**** Excerpted data
Lemma move_loses_nothing_witness :
  let src := path_of_names ["home"; "a"]%string in let dst := path_of_names ["usb"; "new"]%string in
  let '(r, s') := move_path (quiet_kernel false) 10 src dst (mkSt tree0 0) in
  match r with
  | Val _ => holds_copy tree0 (disk_of s') src dst /\ (forall r, disk_of s' !! (src ++ r) = None) /\ untouched tree0 (disk_of s') [src; dst]
  | Fail _ => untouched tree0 (disk_of s') [dst] \/ (holds_copy tree0 (disk_of s') src dst /\ untouched tree0 (disk_of s') [src; dst])
  | Stuck => False
  end.
Proof.
  apply (move_loses_nothing (quiet_kernel false) 10 (path_of_names ["home"; "a"]%string) (path_of_names ["usb"%string]) (bs "new") (NDir 0x1C0) (mkSt tree0 0)).
  - apply wf_check. by_check.
  - vm_compute. reflexivity.
  - vm_compute. reflexivity.
  - vm_compute. reflexivity.
  - vm_compute. reflexivity.
  - apply plain_check. by_check.
  - apply Nat.leb_le. vm_compute. reflexivity.
Defined.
********
* _Task description_
In the records above, find each line with the word "mkSt" and copy it out.

* _Task output_
  let '(r, s') := move_path (quiet_kernel false) 10 src dst (mkSt tree0 0) in
  apply (move_loses_nothing (quiet_kernel false) 10 (path_of_names ["home"; "a"]%string) (path_of_names ["usb"%string]) (bs "new") (NDir 0x1C0) (mkSt tree0 0)).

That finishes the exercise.